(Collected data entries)
(* ===== verification/PgGcraRate.v ===== *)
(** What PostgreSQL GCRA limiters sharing one database admit over any run of
    calls, and the invariant of their tables: with replies lost, deadlines
    passing, commits left uncertain and the server's clock jumping back. *)

From Stdlib Require Import Ascii String Sorting.Sorted.
From stdpp Require Import prelude list gmap sorting.
From S2P Require Import Prelude RustStd Identifier Policy Decision AttemptPolicy Key Check Observation OrdSet Shards Gcra Counters Limiter Ledger Windows MemGcra MemGcraTrace PgErrors PgConfig PgSession PgTables PgLedger PgAdmission PgMaintenance PgInvariant PgConnection PgLimiter PgSpec PgHonest PgServed PgRefine PgEffect PgCharges PgLocks PgGcra PgGcraSpec PgGcraTables PgGcraRefine PgGcraEffect.
Open Scope Z_scope.
Open Scope list_scope.
Import PostgresGcra.

(** One call of any limiter on the database. *)
Inductive gcra_call (E : Type) :=
| GcraCheck_ (self : PostgresGcraLimiter) (env : PgEnv E GcraDb (GcraQuery E)) (c : GcraCheck)
| GcraBatch (self : PostgresGcraLimiter) (env : PgEnv E GcraDb (GcraQuery E)) (checks : list GcraCheck)
| GcraCleanup (self : PostgresGcraLimiter) (env : PgEnv E GcraDb (GcraQuery E)) (maximum_rows : Z).
Arguments GcraCheck_ {E} _ _ _.
Arguments GcraBatch {E} _ _ _.
Arguments GcraCleanup {E} _ _ _.

(** A call, and a span of the server's clock, in milliseconds, that holds
    the times it samples. *)
Record timed_gcra (E : Type) := mkTimedGcra {
  tg_from : Z;
  tg_until : Z;
  tg_call : gcra_call E;
}.
Arguments mkTimedGcra {E} _ _ _.
Arguments tg_from {E} _.
Arguments tg_until {E} _.
Arguments tg_call {E} _.

Definition sampled (from until : Z) (t : Tick) : Prop := from <= sample_ms (started t) <= until.

Section Calls.
Context {E : Type} `{SqlxError E} (policies : PolicyFingerprint -> GcraPolicy).
Notation gcra_call := (gcra_call E).
Notation timed_gcra := (timed_gcra E).

Definition gcra_env (call : gcra_call) : PgEnv E GcraDb (GcraQuery E) :=
  match call with GcraCheck_ _ env _ | GcraBatch _ env _ | GcraCleanup _ env _ => env end.
Definition gcra_limiter (call : gcra_call) : PostgresGcraLimiter :=
  match call with GcraCheck_ self _ _ | GcraBatch self _ _ | GcraCleanup self _ _ => self end.
Definition gcra_checks (call : gcra_call) : list GcraCheck :=
  match call with GcraCheck_ _ _ c => [c] | GcraBatch _ _ cs => cs | GcraCleanup _ _ _ => [] end.

Definition gcra_call_db (db : GcraDb) (call : gcra_call) : GcraDb :=
  match call with
  | GcraCheck_ self env c => ce_db db (check self db env c).1
  | GcraBatch self env checks => ce_db db (check_all self db env checks).1
  | GcraCleanup self env maximum_rows => ce_db db (cleanup_expired self db env maximum_rows).1
  end.

(** The checks a call's result says were admitted and charged. *)
Definition gcra_acknowledged (db : GcraDb) (call : gcra_call) : list GcraCheck :=
  match call with
  | GcraCheck_ self env c =>
      match ce_result (check self db env c).1 with
      | Done (Ok d) => match Decision_view d with DecisionView_Allowed _ => [c] | _ => [] end
      | _ => []
      end
  | GcraBatch self env checks =>
      match ce_result (check_all self db env checks).1 with
      | Done (Ok d) => match BatchDecision_view d with BatchDecisionView_Allowed _ => checks | _ => [] end
      | _ => []
      end
  | GcraCleanup _ _ _ => []
  end.

(** The latest time the server's clock has shown. *)
Definition latest (T : Z) (call : timed_gcra) : Z := Z.max T (tg_until call).

(** Calls a program can make, while the server's clock is within [bound]. *)
Record gcra_call_ok (bound : Z) (call : timed_gcra) : Prop := {
  gc_config : PostgresConfig_wf (config (gcra_limiter (tg_call call)));
  gc_checks : Forall (gcra_ok policies) (gcra_checks (tg_call call));
  gc_clock : tg_until call <= bound;
  gc_served : served_env gcra_answer (sampled (tg_from call) (tg_until call)) (gcra_env (tg_call call));
}.

(** The tables are well formed and no shard is ahead of the clock. *)
Definition on_time (T : Z) (db : GcraDb) : Prop :=
  Gcra_wf policies db /\ 0 <= T /\ forall id, observed db id <= T.

Lemma admission_time_bound db ids sample bound :
  sample <= bound -> (forall id, observed db id <= bound) -> admission_time db ids sample <= bound.
Proof.
  intros Hs Hobs. unfold admission_time. revert sample Hs.
  induction ids as [|id ids IH]; intros sample Hs; cbn; [done|]. apply IH. specialize (Hobs id). lia.
Qed.

Section Effect.
Context (T bound : Z) (Hbound : bound + MAX_WINDOW_MILLIS <= i64_max).
Context (db : GcraDb) (Hdb : on_time T db) (HT : T <= bound).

__What this task involves__
All of the records above should be transcribed exactly.

__Exercise result__
(* ===== verification/PgGcraRate.v ===== *)
(** What PostgreSQL GCRA limiters sharing one database admit over any run of
    calls, and the invariant of their tables: with replies lost, deadlines
    passing, commits left uncertain and the server's clock jumping back. *)

From Stdlib Require Import Ascii String Sorting.Sorted.
From stdpp Require Import prelude list gmap sorting.
From S2P Require Import Prelude RustStd Identifier Policy Decision AttemptPolicy Key Check Observation OrdSet Shards Gcra Counters Limiter Ledger Windows MemGcra MemGcraTrace PgErrors PgConfig PgSession PgTables PgLedger PgAdmission PgMaintenance PgInvariant PgConnection PgLimiter PgSpec PgHonest PgServed PgRefine PgEffect PgCharges PgLocks PgGcra PgGcraSpec PgGcraTables PgGcraRefine PgGcraEffect.
Open Scope Z_scope.
Open Scope list_scope.
Import PostgresGcra.

(** One call of any limiter on the database. *)
Inductive gcra_call (E : Type) :=
| GcraCheck_ (self : PostgresGcraLimiter) (env : PgEnv E GcraDb (GcraQuery E)) (c : GcraCheck)
| GcraBatch (self : PostgresGcraLimiter) (env : PgEnv E GcraDb (GcraQuery E)) (checks : list GcraCheck)
| GcraCleanup (self : PostgresGcraLimiter) (env : PgEnv E GcraDb (GcraQuery E)) (maximum_rows : Z).
Arguments GcraCheck_ {E} _ _ _.
Arguments GcraBatch {E} _ _ _.
Arguments GcraCleanup {E} _ _ _.

(** A call, and a span of the server's clock, in milliseconds, that holds
    the times it samples. *)
Record timed_gcra (E : Type) := mkTimedGcra {
  tg_from : Z;
  tg_until : Z;
  tg_call : gcra_call E;
}.
Arguments mkTimedGcra {E} _ _ _.
Arguments tg_from {E} _.
Arguments tg_until {E} _.
Arguments tg_call {E} _.

Definition sampled (from until : Z) (t : Tick) : Prop := from <= sample_ms (started t) <= until.

Section Calls.
Context {E : Type} `{SqlxError E} (policies : PolicyFingerprint -> GcraPolicy).
Notation gcra_call := (gcra_call E).
Notation timed_gcra := (timed_gcra E).

Definition gcra_env (call : gcra_call) : PgEnv E GcraDb (GcraQuery E) :=
  match call with GcraCheck_ _ env _ | GcraBatch _ env _ | GcraCleanup _ env _ => env end.
Definition gcra_limiter (call : gcra_call) : PostgresGcraLimiter :=
  match call with GcraCheck_ self _ _ | GcraBatch self _ _ | GcraCleanup self _ _ => self end.
Definition gcra_checks (call : gcra_call) : list GcraCheck :=
  match call with GcraCheck_ _ _ c => [c] | GcraBatch _ _ cs => cs | GcraCleanup _ _ _ => [] end.

Definition gcra_call_db (db : GcraDb) (call : gcra_call) : GcraDb :=
  match call with
  | GcraCheck_ self env c => ce_db db (check self db env c).1
  | GcraBatch self env checks => ce_db db (check_all self db env checks).1
  | GcraCleanup self env maximum_rows => ce_db db (cleanup_expired self db env maximum_rows).1
  end.

(** The checks a call's result says were admitted and charged. *)
Definition gcra_acknowledged (db : GcraDb) (call : gcra_call) : list GcraCheck :=
  match call with
  | GcraCheck_ self env c =>
      match ce_result (check self db env c).1 with
      | Done (Ok d) => match Decision_view d with DecisionView_Allowed _ => [c] | _ => [] end
      | _ => []
      end
  | GcraBatch self env checks =>
      match ce_result (check_all self db env checks).1 with
      | Done (Ok d) => match BatchDecision_view d with BatchDecisionView_Allowed _ => checks | _ => [] end
      | _ => []
      end
  | GcraCleanup _ _ _ => []
  end.

(** The latest time the server's clock has shown. *)
Definition latest (T : Z) (call : timed_gcra) : Z := Z.max T (tg_until call).

(** Calls a program can make, while the server's clock is within [bound]. *)
Record gcra_call_ok (bound : Z) (call : timed_gcra) : Prop := {
  gc_config : PostgresConfig_wf (config (gcra_limiter (tg_call call)));
  gc_checks : Forall (gcra_ok policies) (gcra_checks (tg_call call));
  gc_clock : tg_until call <= bound;
  gc_served : served_env gcra_answer (sampled (tg_from call) (tg_until call)) (gcra_env (tg_call call));
}.

(** The tables are well formed and no shard is ahead of the clock. *)
Definition on_time (T : Z) (db : GcraDb) : Prop :=
  Gcra_wf policies db /\ 0 <= T /\ forall id, observed db id <= T.

Lemma admission_time_bound db ids sample bound :
  sample <= bound -> (forall id, observed db id <= bound) -> admission_time db ids sample <= bound.
Proof.
  intros Hs Hobs. unfold admission_time. revert sample Hs.
  induction ids as [|id ids IH]; intros sample Hs; cbn; [done|]. apply IH. specialize (Hobs id). lia.
Qed.

Section Effect.
Context (T bound : Z) (Hbound : bound + MAX_WINDOW_MILLIS <= i64_max).
Context (db : GcraDb) (Hdb : on_time T db) (HT : T <= bound).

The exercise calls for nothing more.